Saturday, September 12, 2009

Schizophrenia

This:
As for what the overwhelmingly-white crowd had to say, I still think these protests could benefit from some focus. We learned today that right-wing activists don't like government spending (except when Bush and Republican lawmakers spent freely), don't like the size of government (except when Bush and Republican lawmakers increased the size of government), don't like deficits and debt (except when Bush and Republican lawmakers added trillions to the nation's tab), and don't like czars (except when Bush used dozens of them to implement his agenda).
Yet, this (via Balloon Juice):

Thursday's annual Census Bureau report on income, poverty and access to health care-the Bureau's principal report card on the well-being of average Americans-closes the books on the economic record of George W. Bush...

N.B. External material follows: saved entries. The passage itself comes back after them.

(* ===== verification/TimerIndex.v ===== *)
(** * Pending timers by due time

    engine-core/src/engine/timer_index.rs.  The [BTreeMap] keyed by (due, id) is
    the list of its keys in ascending order; it is an instance of [Index], and
    the pending timers with it are a [Store].  [sleep_deadline] and
    [wait_for_timer_work] decide how long the scheduler sleeps. *)

From stdpp Require Import base list gmap strings sorting.
From S2P Require Import Prelude Text Json Domain Token Runtime Index.
Local Open Scope rust_scope.

Abbreviation TimerDueIndex := (list (DateTime * Uuid)).

(** The order of the keys: by due time, then by id. *)
Definition key_lt (a b : DateTime * Uuid) : Prop := (a.1 < b.1)%Z ∨ a.1 = b.1 ∧ (a.2 < b.2)%N.
Definition key_ltb (a b : DateTime * Uuid) : bool :=
  (a.1 <? b.1)%Z || (a.1 =? b.1)%Z && (a.2 <? b.2)%N.

(** [insert] and [remove] of the ordered map. *)
Fixpoint due_insert_key (k : DateTime * Uuid) (idx : TimerDueIndex) : TimerDueIndex :=
  match idx with
  | [] => [k]
  | x :: idx =>
    if key_ltb k x then k :: x :: idx
    else if key_ltb x k then x :: due_insert_key k idx
    else x :: idx
  end.
Definition due_insert (due : DateTime) (id : Uuid) (idx : TimerDueIndex) : TimerDueIndex :=
  due_insert_key (due, id) idx.
Definition due_remove (due : DateTime) (id : Uuid) (idx : TimerDueIndex) : TimerDueIndex :=
  List.filter (λ k, negb (bool_decide (k = (due, id)))) idx.

(** [Uuid::from_u128(u128::MAX)]. *)
Definition uuid_max : Uuid := 340282366920938463463374607431768211455.

(** [due_ids]: the range up to and including [(now, MAX)]. *)
Definition due_ids (idx : TimerDueIndex) (now : DateTime) : list Uuid :=
  (List.filter (λ k, negb (key_ltb (now, uuid_max) k)) idx).*2.

(** [next_due_after]: the first key strictly after [(now, MAX)]. *)
Definition next_due_after (idx : TimerDueIndex) (now : DateTime) : option DateTime :=
  fst <$> List.find (key_ltb (now, uuid_max)) idx.

(** ** Orders *)

Lemma key_ltb_lt a b : key_ltb a b = true ↔ key_lt a b.
Proof.
  unfold key_ltb, key_lt. rewrite orb_true_iff, andb_true_iff, Z.ltb_lt, Z.eqb_eq, N.ltb_lt. done.
Qed.

Lemma key_ltb_ge a b : key_ltb a b = false ↔ ¬ key_lt a b.
Proof. rewrite <- key_ltb_lt. by destruct (key_ltb a b). Qed.

Lemma key_lt_total a b : key_lt a b ∨ a = b ∨ key_lt b a.
Proof. destruct a as [t u], b as [t' u']. unfold key_lt. cbn.
  destruct (Z.lt_trichotomy t t') as [|[->|]]; [tauto| |tauto].
  destruct (N.lt_trichotomy u u') as [|[->|]]; tauto.
Qed.

#[export] Instance key_lt_trans : Transitive key_lt.
Proof. intros [] [] []. unfold key_lt. cbn. lia. Qed.

Lemma due_insert_elem k idx x : x ∈ due_insert_key k idx ↔ x = k ∨ x ∈ idx.
Proof.
  induction idx as [|y idx IH]; cbn [due_insert_key]; [set_solver|].
  destruct (key_ltb k y) eqn:H1; [set_solver|]. destruct (key_ltb y k) eqn:H2.
  - rewrite !elem_of_cons, IH. tauto.
  - rewrite key_ltb_ge in H1, H2. destruct (key_lt_total k y) as [?|[->|?]]; [tauto| |tauto]. set_solver.
Qed.

Lemma due_insert_sorted k idx :
  StronglySorted key_lt idx → StronglySorted key_lt (due_insert_key k idx).
Proof.
  induction 1 as [|y idx Hs IH Hy]; cbn [due_insert_key]; [by repeat constructor|].
  destruct (key_ltb k y) eqn:H1.
  - apply key_ltb_lt in H1. constructor; [by constructor|]. constructor; [done|].
    eapply Forall_impl; [exact Hy|]. intros z ?. by trans y.
  - destruct (key_ltb y k) eqn:H2; [|by constructor]. apply key_ltb_lt in H2. constructor; [done|].
    rewrite Forall_forall in Hy |- *. intros z [->|?]%due_insert_elem; [done|by apply Hy].
Qed.

Lemma elem_of_filter_bool {A} (p : A → bool) l x : x ∈ List.filter p l ↔ x ∈ l ∧ p x = true.
Proof. by rewrite list_elem_of_In, filter_In, <- list_elem_of_In. Qed.

Lemma filter_sorted {A} (R : A → A → Prop) (p : A → bool) l :
  StronglySorted R l → StronglySorted R (List.filter p l).
Proof.
  induction 1 as [|x l Hl IH Hx]; cbn; [constructor|]. destruct (p x); [|done]. constructor; [done|].
  rewrite Forall_forall in Hx |- *. intros y [? _]%elem_of_filter_bool. by apply Hx.
Qed.

(** ** The instance of the interface *)

#[export] Instance due_ops : IndexOps TimerDueIndex DateTime := {
  idx_empty := [];
  idx_insert := due_insert;
  idx_remove := due_remove;
  idx_has idx due id := (due, id) ∈ idx;
  idx_ok := StronglySorted key_lt;
}.

#[export] Instance due_index : Index TimerDueIndex DateTime.
Proof.
  split; cbn.
  - constructor.
  - intros. by apply due_insert_sorted.
  - intros. by apply filter_sorted.
  - intros k u. apply not_elem_of_nil.
  - intros. unfold due_insert. rewrite due_insert_elem. naive_solver.
  - intros. unfold due_remove. rewrite elem_of_filter_bool, negb_true_iff, bool_decide_eq_false. naive_solver.
Qed.

#[export] Instance timer_keyed : Keyed PendingTimer DateTime :=
  {| entry_id := pt_id; entry_key := pt_expires_at |}.

(** ** The engine's operations *)

Abbreviation Timers := (Store TimerDueIndex PendingTimer).

Definition insert_pending_timer (timer : PendingTimer) (s : Timers) : Timers := store_insert timer s.
Definition remove_pending_timer (id : Uuid) (s : Timers) : option PendingTimer * Timers := store_remove id s.
Definition retain_pending_timers (keep : PendingTimer → bool) (s : Timers) : Timers := store_retain keep s.

Definition is_suspended (st : InstanceState) : bool := match st with Suspended _ => true | _ => false end.

(** The loops of [has_actionable_due_timer] and of the first half of
    [process_timers]: a due timer of an instance that is not suspended. *)
Definition actionable (instances : gmap Uuid ProcessInstance) (s : Timers) (now : DateTime) (id : Uuid) : bool :=
  match primary s !! id with
  | Some timer =>
    if (now <? pt_expires_at timer)%Z then false
    else
      match instances !! pt_instance_id timer with
      | Some i => negb (is_suspended (pi_state i))
      | None => true
      end
  | None => false
  end.
Definition has_actionable_due_timer (instances : gmap Uuid ProcessInstance) (s : Timers) (now : DateTime) : bool :=
  existsb (actionable instances s now) (due_ids (index s) now).
Definition expired_timers (instances : gmap Uuid ProcessInstance) (s : Timers) (now : DateTime) : list Uuid :=
  List.filter (actionable instances s now) (due_ids (index s) now).

(** Instants are nanoseconds since an origin; [instant_max] is the largest one
    the platform represents. *)
Definition checked_add (instant_max origin d : Z) : option Z :=
  if (origin + d <=? instant_max)%Z then Some (origin + d)%Z else None.

(** [sleep_deadline]; the current instant is an argument. *)
Definition sleep_deadline (instant_max origin : Z) (due : option DateTime) (now : DateTime) (max_idle : Duration) : Z :=
  let idle_at := default origin (checked_add instant_max origin max_idle) in
  match due with
  | None => idle_at
  | Some due =>
    if (due <=? now)%Z then origin
    else if (due - now <? 0)%Z then idle_at
    else default idle_at (checked_add instant_max origin ((due - now) `min` max_idle)%Z)
  end.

On every major measurement, the Census Bureau report shows that the country lost ground during Bush’s two terms. While Bush was in office, the median household income declined, poverty increased, childhood poverty increased even more, and the number of Americans without health insurance spiked. By contrast, the country’s condition improved on each of those measures during Bill Clinton’s two terms, often substantially...

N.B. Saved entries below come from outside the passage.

(** ** Who reaches which handler *)

Definition worker_handlers : list Handler := [HFetchAndLock; HCompleteServiceTask; HFailServiceTask; HExtendLock; HBpmnError].
(** The handlers of the patterns a path matches. *)
Definition serves (routes : Routes) (path : list (list char)) (allowed : list Handler) : Prop :=
  Forall (λ entry, segments_match (segments entry.1) path = true → Forall (λ mh, mh.2 ∈ allowed) entry.2) routes.
Lemma reached_handlers metrics m path h allowed :
  serves (app_routes metrics) (segments path) allowed → route (app_routes metrics) m path = Some h → h ∈ allowed.
Proof.
  unfold serves. rewrite Forall_forall. intros Hs Hr. apply route_listed in Hr as (pattern & handlers & Hin & Hm & Hh).
  specialize (Hs _ Hin Hm). rewrite Forall_forall in Hs. by destruct Hh as [Hh|[_ Hh]]; apply Hs in Hh.
Qed.
(** The check of the whole table; [None] stands for a segment that is not known. *)
Fixpoint may_match (pattern : list (list char)) (path : list (option (list char))) : bool :=
  match pattern, path with
  | [], [] => true
  | p :: pattern, s :: path =>
    (is_capture p || match s with Some s => bool_decide (p = s) | None => true end) && may_match pattern path
  | _, _ => false
  end.
Lemma may_match_sound pattern path known :
  Forall2 (λ k s, k = None ∨ k = Some s) known path → segments_match pattern path = true → may_match pattern known = true.
Proof.
  intros Hk. revert pattern. induction Hk as [|k s known path Hks Hk IH]; intros [|p pattern]; try done. cbn.
  rewrite !andb_true_iff, !orb_true_iff. intros [Hp Hm]. split; [|by apply IH].
  destruct Hp as [Hp|Hp]; [by left|]. right. by destruct Hks as [->| ->].
Qed.
Definition table_allows (routes : Routes) (known : list (option (list char))) (allowed : list Handler) : bool :=
  forallb (λ entry, negb (may_match (segments entry.1) known) || forallb (λ mh, bool_decide (mh.2 ∈ allowed)) entry.2) routes.
Lemma table_serves routes known path allowed :
  Forall2 (λ k s, k = None ∨ k = Some s) known path → table_allows routes known allowed = true → serves routes path allowed.
Proof.
  intros Hk Hf. apply Forall_forall. intros entry Hp Hm. unfold table_allows in Hf. rewrite forallb_elem in Hf. specialize (Hf _ Hp).
  rewrite (may_match_sound _ _ _ Hk Hm) in Hf. cbn in Hf. rewrite forallb_elem in Hf. apply Forall_forall. intros mh Hmh.
  by apply (bool_decide_eq_true_1 (mh.2 ∈ allowed)), Hf.
Qed.
Lemma fixed_path_serves metrics path h :
  (path, h) ∈ [(HEALTH_PATH, HHealth); (READY_PATH, HReady); ("/api/service-task/fetchAndLock", HFetchAndLock)] →
  serves (app_routes metrics) (segments path) [h].
Proof.
  intros Hin. apply (table_serves _ (Some <$> segments path)).
  - generalize (segments path). intros l. induction l; constructor; auto.
  - rewrite !elem_of_cons in Hin. destruct metrics; destruct Hin as [[= -> ->]|[[= -> ->]|[[= -> ->]|[]%not_elem_of_nil]]]; vm_compute; reflexivity.
Qed.
(** A worker route is the fetch or one of four actions on a task. *)
Lemma worker_route_segments path : is_worker_route POST path = true →
  path = "/api/service-task/fetchAndLock" ∨
  ∃ x action, action ∈ ["complete"; "failure"; "extendLock"; "bpmnError"] ∧
    segments path = [[]; chars "api"; chars "service-task"; x; chars action].
Proof.
  unfold is_worker_route. destruct (String.eqb_spec path "/api/service-task/fetchAndLock") as [->|_]; [by left|].
  destruct (strip_prefix _ (chars path)) as [rest|] eqn:Hp; [|done]. apply strip_prefix_Some in Hp.
  destruct (split_once [ch "/"] rest) as [[x action]|] eqn:Hs; [|done]. apply split_once_Some in Hs as [-> Hx].
  intros (name & Hin & Ha%bool_decide_eq_true)%existsb_exists. apply list_elem_of_In in Hin. right. exists x, name. split; [done|]. subst action.
  assert (ch "/" ∉ chars name) as Hn.
  { rewrite !elem_of_cons in Hin. destruct Hin as [->|[->|[->|[->|[]%not_elem_of_nil]]]]; by apply (bool_decide_unpack _). }
  unfold segments. rewrite Hp.
  change (chars SERVICE_TASK_PREFIX ++ x ++ ch "/" :: chars name) with
    ([] ++ ch "/" :: (chars "api" ++ ch "/" :: (chars "service-task" ++ ch "/" :: (x ++ ch "/" :: chars name)))).
  rewrite split_on_cons by apply not_elem_of_nil. do 2 rewrite split_on_cons by by apply (bool_decide_unpack _).
  rewrite split_on_cons by done. by rewrite split_on_fresh by done.
Qed.
Lemma worker_path_serves metrics x action :
  action ∈ ["complete"; "failure"; "extendLock"; "bpmnError"] →
  serves (app_routes metrics) [[]; chars "api"; chars "service-task"; x; chars action] worker_handlers.
Proof.
  intros Hin. apply (table_serves _ [Some []; Some (chars "api"); Some (chars "service-task"); None; Some (chars action)]).
  - do 5 (constructor; [auto|]). constructor.
  - rewrite !elem_of_cons in Hin. destruct metrics; destruct Hin as [->|[->|[->|[->|[]%not_elem_of_nil]]]]; vm_compute; reflexivity.
Qed.
(** No route answers a preflight request. *)
Lemma preflight_unrouted metrics path : route (app_routes metrics) OPTIONS path = None.
Proof.
  destruct (route _ _ _) as [h|] eqn:Hr; [|done]. apply route_listed in Hr as (pattern & handlers & Hin & _ & [Hh|[? _]]); [|done].
  assert (forallb (λ entry : string * list (Method * Handler), forallb (λ mh, bool_decide (mh.1 ≠ OPTIONS)) entry.2) (app_routes metrics) = true) as Hf
    by (destruct metrics; vm_compute; reflexivity).
  rewrite forallb_elem in Hf. specialize (Hf _ Hin). rewrite forallb_elem in Hf. by specialize (Hf _ Hh).
Qed.

(** ** Fail closed *)

(** The ways to run without keys: switched off for a test, allowed for development, or
    bound to this machine. *)
Definition opted_out (env : string → option string) (config : AppBuildConfig) : Prop :=
  bc_api_key config = Some None ∨
  default (parse_allow_unauthenticated (env "BPMNINJA_ALLOW_UNAUTHENTICATED")) (bc_allow_unauthenticated config) = true ∨
  is_loopback_bind (default (bind_addr_from_env (env "BIND_ADDR") (env "BIND_ADDRESS")) (bc_bind_addr config)) = true.
Lemma gate_open env config :
  g_auth_required (build_gate env config) = false →
  g_api_key (build_gate env config) = None ∧ g_worker_api_key (build_gate env config) = None ∧ opted_out env config.
Proof.
  unfold build_gate, resolve_auth_required, opted_out. cbn.
  destruct (configured_key (bc_api_key config) _) as [k|]; cbn; [done|].
  destruct (configured_key (bc_worker_api_key config) _) as [k|]; cbn; [done|].
  destruct (default (parse_allow_unauthenticated _) _); [by eauto|]. rewrite orb_false_r.
  destruct (bc_api_key config) as [[k|]|]; cbn; [|by eauto|]; rewrite ?negb_false_iff; by eauto.
Qed.

(** What passes without a key is not routed, or public. *)
Lemma public_routes rq metrics h :
  rq_method rq = OPTIONS ∨ rq_path rq = HEALTH_PATH ∨ rq_path rq = READY_PATH →
  route (app_routes metrics) (rq_method rq) (rq_path rq) = Some h → h = HHealth ∨ h = HReady.
Proof.
  intros [Hm|[Hp|Hp]] Hroute.
  - rewrite Hm in Hroute. by rewrite preflight_unrouted in Hroute.
  - rewrite Hp in Hroute. eapply reached_handlers in Hroute; [|apply (fixed_path_serves metrics HEALTH_PATH HHealth); set_solver]. set_solver.
  - rewrite Hp in Hroute. eapply reached_handlers in Hroute; [|apply (fixed_path_serves metrics READY_PATH HReady); set_solver]. set_solver.
Qed.
(** Who passes a closed gate, to which handler. *)
Lemma passes_closed_gate g rq metrics h :
  g_auth_required g = true → auth_middleware g rq = Returns (Ok tt) →
  route (app_routes metrics) (rq_method rq) (rq_path rq) = Some h →
  h = HHealth ∨ h = HReady ∨
  ∃ key, extract_api_key (rq_headers rq) = Returns (Some key) ∧
    (g_api_key g = Some key ∨ (g_worker_api_key g = Some key ∧ h ∈ worker_handlers)).
Proof.
  intros Hclosed Hok Hroute. destruct (auth_middleware_spec g rq) as (r & Hr & Hiff). rewrite Hr in Hok. injection Hok as ->.
  pose proof (public_routes rq metrics h) as Hpub.
  destruct (proj1 Hiff eq_refl) as [Hm|[Hp|[Hp|[Hg|Hk]]]]; [naive_solver..|congruence|].
  - destruct Hk as (key & He & [Ha|[Hw Hwr]]); right; right; exists key; split; [done|by left|done|right; split; [done|]].
    assert (rq_method rq = POST) as Hpost by (unfold is_worker_route in Hwr; by destruct (rq_method rq)). rewrite Hpost in Hwr.
    destruct (worker_route_segments _ Hwr) as [Hp|(x & action & Hin & Hseg)].
    + rewrite Hp in Hroute. eapply reached_handlers in Hroute; [|apply (fixed_path_serves metrics _ HFetchAndLock); set_solver]. set_solver.
    + eapply reached_handlers in Hroute; [done|]. rewrite Hseg. by apply worker_path_serves.
Qed.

Consider... the median income. When Bill Clinton left office after 2000, the median income-the income line around which half of households come in above, and half fall below-stood at $52,500 (measured in inflation-adjusted 2008 dollars). When Bush left office after 2008, the median income had fallen to $50,303. That's a decline of 4.2 per cent...

That leaves Bush with the dubious distinction of becoming the only president in recent history to preside over an income decline through two presidential terms, notes Lawrence Mishel, president of the left-leaning Economic Policy Institute. The median household income increased during the two terms of Clinton (by 14 per cent, as we’ll see in more detail below), Ronald Reagan (8.1 per cent), and Richard Nixon and Gerald Ford (3.9 per cent). As Mishel notes, although the global recession decidedly deepened the hole-the percentage decline in the median income from 2007 to 2008 is the largest single year fall on record-average families were already worse off in 2007 than they were in 2000, a remarkable result through an entire business expansion. “What is phenomenal about the years under Bush is that through the entire business cycle from 2000 through 2007, even before this recession…working families were worse off at the end of the recovery, in the best of times during that period, than they were in 2000 before he took office,” Mishel says.